Guillaume: Eventually you might want to restrict depending on volume and difference of the customer’s journey when they buy from you, is it the same journey that’s applicable or because it’s coming from a new source with different needs, and so on, then it’s going to create this whole additional channel that you have to optimize a customer’s journey and plan step by step and ultimately automate some steps of the customers journey.

Robert: Sure, and that could be tough. It could be a lot of work.

Guillaume: Yeah. So I totally agree with you. You do your marketing for a specific niche target, then if you say yes or no to some additional contract that you did not advertise for that particular niche, that’s a different question. And generally speaking, you’ll say yes to those until you can really have enough volume which is the core because then you have a perfectly defined customer experience, step by step, what happens at every step of the way. And then when you’re ready, you add a second customer journey for a second niche or sub niche. This way, you can have a super streamlined business which you won’t have when you say yes to everybody who comes your way, even if you did not advertise. So that’s just like the next level after.

Robert: You said it very well.

Guillaume: Yeah. So the other part here was saying, if e-commerce is not part of your strategy you might want to revisit that assumption, especially since COVID hit. What do you think about that?

Robert: Honestly, I just believe that there’s room for every business to incorporate e-commerce.
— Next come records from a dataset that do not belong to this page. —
Definition cluster_spec (cfg : gatewayProxy) (params : ReverseProxyClusterParametersSpec) :
    ACReverseProxyClusterSpec.t :=
  let spec := (ACReverseProxyClusterSpec.new
    |> ACReverseProxyClusterSpec.WithClusterAddress (gp_clusterAddress cfg)
    |> ACReverseProxyClusterSpec.WithDomain (gp_domain cfg)
    |> ACReverseProxyClusterSpec.WithPrivate (params_Private params))%go in
  let spec := if negb (String.eqb (gp_certSecret cfg) "")
    then ACReverseProxyClusterSpec.WithCertSecretName (gp_certSecret cfg) spec else spec in
  let spec := if negb (String.eqb (params_Image params) "")
    then ACReverseProxyClusterSpec.WithImage (params_Image params) spec else spec in
  let spec := if negb (String.eqb (params_LogLevel params) "")
    then ACReverseProxyClusterSpec.WithLogLevel (params_LogLevel params) spec else spec in
  let spec := match params_Replicas params with
    | Some n => ACReverseProxyClusterSpec.WithReplicas n spec | None => spec end in
  let spec := match params_Groups params with
    | [] => spec | gs => ACReverseProxyClusterSpec.WithGroups (groupRefACs gs) spec end in
  if bool_decide (params_ServiceAnnotations params = ∅) then spec
  else ACReverseProxyClusterSpec.WithServiceAnnotations (params_ServiceAnnotations params) spec.

Definition Reconcile (ns name : string) : M outcome :=
  let! got := ask (KGet KGateway ns name) in
  match got with
  | Err e => Ret (no_requeue, IgnoreNotFound e)
  | Ok gw =>
      let! got_class := ask (KGet KGatewayClass "" (gw_GatewayClassName gw)) in
      match got_class with
      | Err e => Ret (no_requeue, IgnoreNotFound e)
      | Ok gc =>
          if negb (String.eqb (gc_ControllerName gc) gatewayController) then Ret (no_requeue, None)
          else
            let! resolved := resolveGatewayParams gw in
            match resolved with
            | Err e => fail gw "InvalidParameters" (Error e)
            | Ok params =>
                match gatewayProxyConfig gw with
                | None => fail gw "NoUsableListener"
                            "no HTTPS/TLS listener with a hostname and certificateRefs"
                | Some cfg =>
                    match ControllerReference KGateway (Gateway_Meta gw) with
                    | Err e => Ret (fail_with e)
                    | Ok ownerRef =>
                        let gwns := meta_Namespace (Gateway_Meta gw) in
                        let cname := proxyClusterNameForGateway gw in
                        do^ ask (KApply (ApplyReverseProxyCluster
                              (ObjectAC cname gwns |> WithOwnerReferences [ownerRef])%go
                              (cluster_spec cfg (ReverseProxyClusterParameters_Spec params)))) in
                        let^ rpc := ask (KGet KReverseProxyCluster gwns cname) in
                        let! err := syncStatus gw cfg rpc in
                        Ret (requeue_after resyncInterval, err)
                    end
                end
            end
      end
  end.
(** The ingress addresses are the parseable ones, and each has a record type. *)
Lemma lbIngressAddresses_spec svc fa :
  fa ∈ lbIngressAddresses svc <->
  fa_address fa ∈ svc_Ingress svc /\ is_Some (net.ParseIP (fa_address fa)) /\
  fa_family fa = ipFamilyOf (fa_address fa).
Proof.
  unfold lbIngressAddresses. rewrite list_elem_of_omap. split.
  - intros (ip & Hip & Hf). destruct (String.eqb_spec ip "") as [|Hne]; [done|].
    destruct (String.eqb_spec (ipFamilyOf ip) "") as [|Hfam]; [done|]. simplify_eq. cbn.
    split; [done|]. split; [|done]. unfold ipFamilyOf in Hfam.
    destruct (net.ParseIP ip); [eauto|done].
  - intros (Hip & [p Hp] & Hfam). destruct fa as [fam ip]; cbn in *. exists ip. split; [done|].
    assert (ipFamilyOf ip <> "") as Hne.
    { unfold ipFamilyOf. rewrite Hp. by destruct (net.To4 p). }
    destruct (String.eqb_spec ip "") as [->|_]; [done|].
    apply String.eqb_neq in Hne. rewrite Hne. by subst.
Qed.

Lemma ingress_record_type svc fa :
  fa ∈ lbIngressAddresses svc -> exists rt, dnsRecordTypeFor (fa_address fa) = (rt, true).
Proof.
  rewrite lbIngressAddresses_spec. intros (_ & Hp & _).
  apply dnsRecordTypeFor_valid in Hp. destruct (dnsRecordTypeFor _) as [rt ok].
  cbn in Hp. subst. eauto.
Qed.

(** The two families of a Service have different children. *)
Lemma childName_family svcName :
  childName svcName IPv4Protocol <> childName svcName IPv6Protocol.
Proof.
  unfold childName. intros H. apply (inj (String.append svcName)) in H. discriminate H.
Qed.
Lemma anotherClusterMatches_spec self f :
  wp (anotherClusterMatches self f) (fun t r =>
    (exists x, t = [Entry (KList KReverseProxyCluster None None) x]) /\
    match r with
    | Ok true => shared_by_other self f t
    | Ok false => unshared self f t
    | Err _ => True
    end).
Proof.
  unfold anotherClusterMatches. cbn. intros [items|e]; cbn; (split; [eauto|]); [|done].
  destruct (anotherLiveMatches _ _ _ _) eqn:E.
  - apply anotherLiveMatches_spec in E as (other & ? & ? & ? & ?). exists items, other.
    split; [left|done].
  - rewrite anotherLiveMatches_false in E. exists items. split; [left|done].
Qed.
End mono.

Section domain_props.
Context `{ErrorClass} `{K8sLib}.

(** No cluster of the account has this address, by a list read in the trace. *)
Definition no_cluster_at (address : string) (t : history) : Prop :=
  exists cs, Entry (NBList CClusters) (Ok cs) ∈ t /\
    forall c, c ∈ cs -> api.pc_Address c <> address.

Definition domain_request (rpc : ReverseProxyCluster) : api.ReverseProxyDomainRequest :=
  api.mkReverseProxyDomainRequest (rpc_Domain (ReverseProxyCluster_Spec rpc))
    (rpc_ClusterAddress (ReverseProxyCluster_Spec rpc)).

(** The registration of our domain, in the first list of the trace. *)
Definition registered (rpc : ReverseProxyCluster) (d : api.ReverseProxyDomain) (t : history) : Prop :=
  exists ds, Entry (NBList CDomains) (Ok ds) ∈ t /\ d ∈ ds /\
    api.dm_Domain d = rpc_Domain (ReverseProxyCluster_Spec rpc).
Definition unregistered (rpc : ReverseProxyCluster) (t : history) : Prop :=
  exists ds, Entry (NBList CDomains) (Ok ds) ∈ t /\
    forall d, d ∈ ds -> api.dm_Domain d <> rpc_Domain (ReverseProxyCluster_Spec rpc).

(** It points at a cluster that is neither ours nor anybody else's. *)
Definition dead_target (rpc : ReverseProxyCluster) (d : api.ReverseProxyDomain) (t : history) : Prop :=
  exists target, api.dm_TargetCluster d = Some target /\ target <> "" /\
    target <> rpc_ClusterAddress (ReverseProxyCluster_Spec rpc) /\
    unshared rpc (uses_cluster target) t /\ (foreign_errors t -> no_cluster_at target t).

(** The write is a repair or a registration. *)
Definition domain_write_ok (rpc : ReverseProxyCluster) (t : history) (e : event) : Prop :=
  (exists d x, e = Entry (NBDelete CDomains (api.dm_Id d)) x /\ registered rpc d t /\ dead_target rpc d t) \/
  (exists x, e = Entry (NBCreate CDomains (domain_request rpc)) x /\
    (unregistered rpc t \/
      exists d, registered rpc d t /\ dead_target rpc d t /\ nb_deleted CDomains (api.dm_Id d) t)).

Definition domain_ours (rpc : ReverseProxyCluster) (id : string) (t : history) : Prop :=
  (exists d, registered rpc d t /\ api.dm_Id d = id /\
    (default ""%string (api.dm_TargetCluster d) = "" \/
      api.dm_TargetCluster d = Some (rpc_ClusterAddress (ReverseProxyCluster_Spec rpc)))) \/
  (exists resp, Entry (NBCreate CDomains (domain_request rpc)) (Ok resp) ∈ t /\ api.dm_Id resp = id).

Lemma create_domain_spec rpc :
  wp (create_domain rpc) (fun t r => exists x,
    t = [Entry (NBCreate CDomains (domain_request rpc)) x] /\
    match r with Ok id => exists resp, x = Ok resp /\ api.dm_Id resp = id | Err _ => True end).
Proof. unfold create_domain. cbn. intros [resp|e]; cbn; eauto. Qed.

(** Reads add no write. *)
Lemma domain_write_mono rpc t t' e :
  (forall x, x ∈ t -> x ∈ t') -> domain_write_ok rpc t e -> domain_write_ok rpc t' e.
Proof.
  intros Ht. assert (forall d, registered rpc d t -> registered rpc d t') as Hr.
  { intros d (ds & ? & ?). exists ds. auto. }
  assert (forall d, dead_target rpc d t -> dead_target rpc d t') as Hd.
  { intros d (target & ? & ? & ? & Hu & Hn). exists target. do 3 (split; [done|]). split.
    - by eapply unshared_mono.
    - intros Hf. destruct Hn as (cs & ? & ?); [|exists cs; auto].
      intros e' err s' He. by apply Hf, Ht. }
  intros [(d & x & ? & ? & ?)|(x & ? & Hc)]; [left; exists d, x; auto|].
  right. exists x. split; [done|]. destruct Hc as [(ds & ? & ?)|(d & ? & ? & (r & ? & ?))].
  - left. exists ds. auto.
  - right. exists d. do 2 (split; [auto|]). exists r. auto.
Qed.

Lemma domain_write_app rpc t t' e : domain_write_ok rpc t e -> domain_write_ok rpc (t ++ t') e.
Proof. apply domain_write_mono. set_solver. Qed.

(** The tail of [ensureDomain] for a registration with a dead target. *)
Lemma replace_domain_spec rpc d t0 :
  registered rpc d t0 -> dead_target rpc d t0 ->
  (forall e, e ∈ t0 -> ~ nb_write e) ->
  wp (do? delete_tolerant CDomains (api.dm_Id d) in create_domain rpc) (fun t r =>
    (forall e, e ∈ t0 ++ t -> nb_write e -> domain_write_ok rpc (t0 ++ t) e) /\
    match r with Ok id => domain_ours rpc id (t0 ++ t) | Err _ => True end).
Proof.
  intros Hreg Hdead Hno. apply wp_then_result. eapply wp_mono; [apply delete_tolerant_spec|].
  intros td rd (x & -> & Hdel). set (e1 := Entry (NBDelete CDomains (api.dm_Id d)) x).
  assert (domain_write_ok rpc (t0 ++ [e1]) e1) as H1.
  { apply domain_write_app. left. exists d, x. auto. }
  destruct rd as [e|].
  { split; [|done]. intros e' [He| ->%list_elem_of_singleton]%elem_of_app Hw; [|done].
    by destruct (Hno _ He). }
  eapply wp_mono; [apply create_domain_spec|]. intros tc r (y & -> & Hr).
  set (e2 := Entry _ y). assert (domain_write_ok rpc (t0 ++ [e1] ++ [e2]) e2) as H2.
  { right. exists y. split; [done|]. right. exists d.
    destruct Hreg as (ds & ? & ?), (Hdel eq_refl) as (x' & ? & ?).
    split; [exists ds; set_solver|]. split; [|exists x'; set_solver].
    destruct Hdead as (target & ? & ? & ? & Hu & Hn). exists target. do 3 (split; [done|]). split.
    - eapply unshared_mono; [|exact Hu]. set_solver.
    - intros Hf. destruct Hn as (cs & ? & ?); [|exists cs; set_solver].
      intros e' err s' He. apply Hf. set_solver. }
  split.
  - intros e [He|[->|He]%elem_of_cons]%elem_of_app Hw; [by destruct (Hno _ He)| |].
    + rewrite app_assoc. by apply domain_write_app.
    + apply list_elem_of_singleton in He as ->. exact H2.
  - destruct r as [id|]; [|done]. destruct Hr as (resp & -> & Hid). right. exists resp.
    split; [set_solver|done].
Qed.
Even if it’s paying an invoice using an online payment portal, it’s just making it easier to collect cash. So again, referring to scaling up with a huge shout out to Shawn Johal for introducing us to his skilled approach, the cash conversion cycles CCC, how long it takes you to get money from when someone has opened an opportunity or closed an opportunity to when their invoice gets paid. E-commerce is great as long as those people are going to pay up front before you have to do anything and deliver off shore or whatever. Maybe if you’re working with large accounts they’re going to do it on terms. So it’s like giving them an opportunity to pay you faster. Name one business that isn’t an opportunity for e-commerce, you look behind there’s a custom cabinet, seemingly not a traditional e-commerce model.

Someone says they want to do a custom type cool. Here’s $100, hold your spot to pay for your design, payment online. It makes them more committed and you’ve got money before you start. Okay, if your cabinets are done, they’ll be delivered in six months or maybe 12 months because the supply chain is all messed up. Maybe the deposit or pay online right now is $1,000 for yourself. There’s so many ways for us to consider how to leverage e-commerce to make something and maybe at the very least, pay ourselves.

Guillaume: Well, that’s just to streamline the customer’s journey again. Streamline their experience from start to finish as we were talking before, you can use an e-commerce website within just the payment portal. And that’s part of the steps and automate some steps in between with an email so that you don’t rewrite the same email over and over again in the business, especially the service business. And then the next step is just triggered and triggered and triggered. This is a bit different from the ‘add to the cart’ kind of business model where you have a traditional cart like Magento, Shopify, or others but with an Amazon experience. You can also still do that for the cabinets. You could have a few pre-made models and then you click the options on the ‘add to the cart’ and then it’s going to change the picture with the correct option that the customer has selected and you give it a deposit.

Even if you have a technical hurdle along the way, sometimes we see this as a big item shipment. They need freight shipment or LTL or FTL shipment when less than truckload or full truckload shipment. It’s complicated. And then they have to call shipping companies and get a quote within 24 hours. This prevents a live checkout in many cases, so something like that you could still have just a simple workaround and tell your customer especially in the early stages to say shipping fees is not included, we’ll contact you for shipping. If you disagree with the shipping quote you can just cancel the order, no penalty, but you tell them to complete the checkout process even though they don’t have the freight quote yet. So then you can still have the order placed with some down payment, possibly for it. So that’s one example. Then when you get to a further level, eventually you automate your shipping quote even for freight of small parcels through UPS or FedEx, but that is more complicated.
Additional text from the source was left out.